Galapagos NV: Filgotinib meets primary endpoint in phase 2 study in patients with moderate to severe Crohn's disease

* First JAK-inhibitor to show efficacy in Crohn's disease
* 48% clinical remission rate, statistically significant versus placebo after
10 weeks induction therapy
* Significant improvements in clinical response and IBDQ quality of life
* Filgotinib safety profile similar to that previously observed

Webcast presentation of the results to be held tomorrow 8 December, 16.00
CET/10 AM EDT/7 AM PDT,
+1646 254 3373 access code4725658
more

call number info further down

Mechelen, Belgium; 7 December 2015 - Galapagos NV (Euronext&NASDAQ: GLPG)
announced today that 200 mg filgotinib is shown to be effective and safe as
once-daily, oral induction treatment in moderate to severe Crohn's disease,
based on the FITZROY phase 2 study at the 10-week interim analysis. The
study achieved the primary endpoint of clinical remission: the percentage of
patients achieving a CDAI score lower than 150 was significantly higher in
patients treated with filgotinib versus patients receiving placebo.
Filgotinib was shown to be well tolerated in the FITZROY study, strengthening
its favorable safety profile.

175 patients with moderate to severe Crohn's disease were enrolled in FITZROY,
a double-blind, placebo-controlled study.

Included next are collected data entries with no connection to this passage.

(** X12: a place the Zurich loop already holds keeps, through any further
    stream, every key other than tags, photoUrl, address, website and
    phone (id, name, category, coordinates, map link, the category
    defaults, description), and its tags are only added to. *)
Theorem zurich_first_writer_wins (float_repr : Q -> string)
    (html_unescape : string -> string) (objects : list Zurich.obj)
    (st : gmap string Place.t) (k : string) (p : Place.t) :
  st !! k = Some p ->
  exists p',
    Zurich.main_loop float_repr html_unescape st objects !! k = Some p'
    /\ frozen p' = frozen p
    /\ Place.tags p ⊆ Place.tags p'.
Proof. apply main_loop_frozen. Qed.

Lemma zurich_first_writer_wins_witness :
  exists p',
    Zurich.main_loop (fun _ => "") (fun s => s) {["x1" := old_place]}
      [kronenhalle_again] !! "x1" = Some p'
    /\ frozen p' = frozen old_place
    /\ Place.tags old_place ⊆ Place.tags p'.
Proof.
  apply (zurich_first_writer_wins (fun _ => "") (fun s => s) [kronenhalle_again]
           {["x1" := old_place]} "x1" old_place).
  vm_compute. reflexivity.
Defined.

(** X13: the value a merge leaves in a scalar field is the stored value
    when that is non-empty, else the incoming value when that is
    non-empty, else the stored value. *)
Theorem merge_existing_rule (f : scalar_field) (existing : Place.t)
    (tags : list string) (photo_url address website phone : option string) :
  get_field f (Zurich.merge_existing existing tags photo_url address website phone)
  = if Py.truthy (get_field f existing) then get_field f existing
    else if Py.truthy (incoming_field f photo_url address website phone)
         then incoming_field f photo_url address website phone
         else get_field f existing.
Proof.
  unfold Zurich.merge_existing. destruct existing, f; simpl.
  all: repeat (match goal with
               | |- context [Py.truthy ?x] => is_var x; destruct (Py.truthy x)
               end; simpl).
  all: reflexivity.
Qed.

(** ** Labels in any order *)

Lemma existsb_Permutation {A : Type} (f : A -> bool) (l l' : list A) :
  Permutation l l' -> existsb f l = existsb f l'.
Proof.
  induction 1 as [|x l l' _ IH|x y l|l l' l'' _ IH1 _ IH2]; simpl.
  - reflexivity.
  - rewrite IH. reflexivity.
  - destruct (f x), (f y); reflexivity.
  - congruence.
Qed.

Lemma mem_Permutation (x : string) (l l' : list string) :
  Permutation l l' -> Zurich.mem x l = Zurich.mem x l'.
Proof.
  intros H. unfold Zurich.mem. apply bool_decide_ext. rewrite H. reflexivity.
Qed.

Lemma filter_Permutation {A : Type} (f : A -> bool) (l l' : list A) :
  Permutation l l' -> Permutation (List.filter f l) (List.filter f l').
Proof.
  induction 1 as [|x l l' _ IH|x y l|l l' l'' _ IH1 _ IH2]; simpl.
  - constructor.
  - destruct (f x); [constructor|]; exact IH.
  - destruct (f x), (f y); try reflexivity. apply perm_swap.
  - etransitivity; eassumption.
Qed.

Lemma flat_map_Permutation {A B : Type} (f : A -> list B) (l l' : list A) :
  Permutation l l' -> Permutation (flat_map f l) (flat_map f l').
Proof.
  induction 1 as [|x l l' _ IH|x y l|l l' l'' _ IH1 _ IH2]; simpl.
  - constructor.
  - apply Permutation_app_head, IH.
  - rewrite !app_assoc. apply Permutation_app_tail, Permutation_app_comm.
  - etransitivity; eassumption.
Qed.

(** X14: the category and the tags of an object do not depend on the
    order of its category labels or of its type codes: reordered labels
    and codes give the same category, and reordered labels give the same
    tags up to order. *)
Theorem labels_in_any_order (types types' categories categories' : list string) :
  Permutation types types' ->
  Permutation categories categories' ->
  Zurich.category_from_type types categories
  = Zurich.category_from_type types' categories'
  /\ Permutation (Zurich.tags_from_categories categories)
       (Zurich.tags_from_categories categories').
Proof.
  intros Ht Hc. split.
  - unfold Zurich.category_from_type.
    assert (Hany : forall values,
               Zurich.has_any (map Py.lower categories) values
               = Zurich.has_any (map Py.lower categories') values).
    { intros values. apply existsb_Permutation, Permutation_map, Hc. }
    assert (Hmem : forall code, Zurich.mem code types = Zurich.mem code types').
    { intros code. apply mem_Permutation, Ht. }
    cbv zeta. rewrite !Hany, !Hmem. reflexivity.
  - unfold Zurich.tags_from_categories.
    apply filter_Permutation, flat_map_Permutation, Hc.
Qed.

Lemma labels_in_any_order_witness :
  Zurich.category_from_type ["place"; "museum"] ["Old Town"; "Lake view"]
  = Zurich.category_from_type ["museum"; "place"] ["Lake view"; "Old Town"]
  /\ Permutation (Zurich.tags_from_categories ["Old Town"; "Lake view"])
       (Zurich.tags_from_categories ["Lake view"; "Old Town"]).
Proof.
  apply (labels_in_any_order ["place"; "museum"] ["museum"; "place"]
           ["Old Town"; "Lake view"] ["Lake view"; "Old Town"]);
    apply perm_swap.
Defined.

(** ** Removal of markup *)

Lemma close_index_removed (s : string) (k : nat) :
  Zurich.close_index s = None ->
  Zurich.close_index (Zurich.remove_tags_from k s) = None.
Proof.
  revert k. induction s as [|c r IH]; intros k; simpl; [reflexivity|].
  destruct (Ascii.eqb c ">") eqn:Ec; [discriminate|].
  destruct (Zurich.close_index r) eqn:Er; [discriminate|]. intros _.
  destruct k; [|apply IH; reflexivity].
  destruct (Ascii.eqb c "<"); simpl; rewrite Ec, IH; reflexivity.
Qed.

Lemma remove_tags_from_tag_free (s : string) (k : nat) :
  tag_free (Zurich.remove_tags_from k s) = true.
Proof.
  revert k. induction s as [|c r IH]; intros k; simpl; [reflexivity|].
  destruct k; [|apply IH].
  destruct (Ascii.eqb c "<") eqn:Ec.
  - destruct (Zurich.close_index r) as [[|j]|] eqn:Er.
    + simpl. rewrite Ec, IH, andb_true_r.
      destruct r as [|d r']; [discriminate|]. simpl in Er.
      destruct (Ascii.eqb d ">") eqn:Ed.
      * apply Ascii.eqb_eq in Ed. subst d. simpl. reflexivity.
      * destruct (Zurich.close_index r'); discriminate.
    + apply IH.
    + simpl. rewrite Ec, IH, andb_true_r.
      rewrite (close_index_removed r 0 Er). reflexivity.
  - simpl. rewrite Ec, IH. reflexivity.
Qed.

Lemma tag_free_unchanged (s : string) :
  tag_free s = true -> Zurich.remove_tags_from 0 s = s.
Proof.
  induction s as [|c r IH]; simpl; [reflexivity|].
  intros [Hc Hr]%andb_prop. rewrite (IH Hr).
  destruct (Ascii.eqb c "<"); [|reflexivity].
  destruct (Zurich.close_index r) as [[|j]|]; try reflexivity. discriminate.
Qed.

Lemma remove_tags_from_length (s : string) (k : nat) :
  String.length (Zurich.remove_tags_from k s) <= String.length s.
Proof.
  revert k. induction s as [|c r IH]; intros k; simpl; [lia|].
  destruct k; [|specialize (IH k); lia].
  destruct (Ascii.eqb c "<").
  - destruct (Zurich.close_index r) as [[|j]|]; simpl.
    + specialize (IH 0). lia.
    + specialize (IH (S (S j))). lia.
    + specialize (IH 0). lia.
  - simpl. specialize (IH 0). lia.
Qed.

(** X15: after the removal of markup no tag is left, so a second removal
    changes nothing; and the removal never makes a text longer. *)
Theorem remove_tags_idempotent (s : string) :
  tag_free (Zurich.remove_tags s) = true
  /\ Zurich.remove_tags (Zurich.remove_tags s) = Zurich.remove_tags s
  /\ String.length (Zurich.remove_tags s) <= String.length s.
Proof.
  unfold Zurich.remove_tags. split; [apply remove_tags_from_tag_free|].
  split; [apply tag_free_unchanged, remove_tags_from_tag_free|].
  apply remove_tags_from_length.
Qed.

(** ** The choice of the entity *)

Section Nearest.

Variable haversine_km : Q -> Q -> Q -> Q -> Q.
Variable get_entity : string -> Wikidata.claims.
Variable place : Place.t.
Variable max_km : Q.

Local Abbreviation distance := (candidate_distance haversine_km place).

Local Abbreviation nearest_so_far :=
  (nearest_within haversine_km get_entity place max_km).

Lemma best_step_distance (acc : option (Wikidata.claims * Q)) (c : string) :
  Wikidata.best_step haversine_km get_entity place max_km acc c
  = match distance (get_entity c) with
    | Some d =>
        if negb (Qle_bool d max_km) then acc
        else match acc with
             | None => Some (get_entity c, d)
             | Some (_, best) =>
                 if negb (Qle_bool best d) then Some (get_entity c, d) else acc
             end
    | None => acc
    end.
Proof.
  unfold Wikidata.best_step, candidate_distance.
  destruct (Wikidata.get_coords (get_entity c)) as [[[la|] [lo|]]|]; reflexivity.
Qed.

Patients recruited were either
anti-TNF naïve or anti-TNF failures. The full study has two parts of 10
weeks each: the first part - reported today - investigates the effect of
filgotinib 200mg once daily versus placebo as induction therapy. As the
study is still ongoing, individual data remain blinded. Galapagos expects to
report the full 20 week results for FITZROY in the first half of 2016.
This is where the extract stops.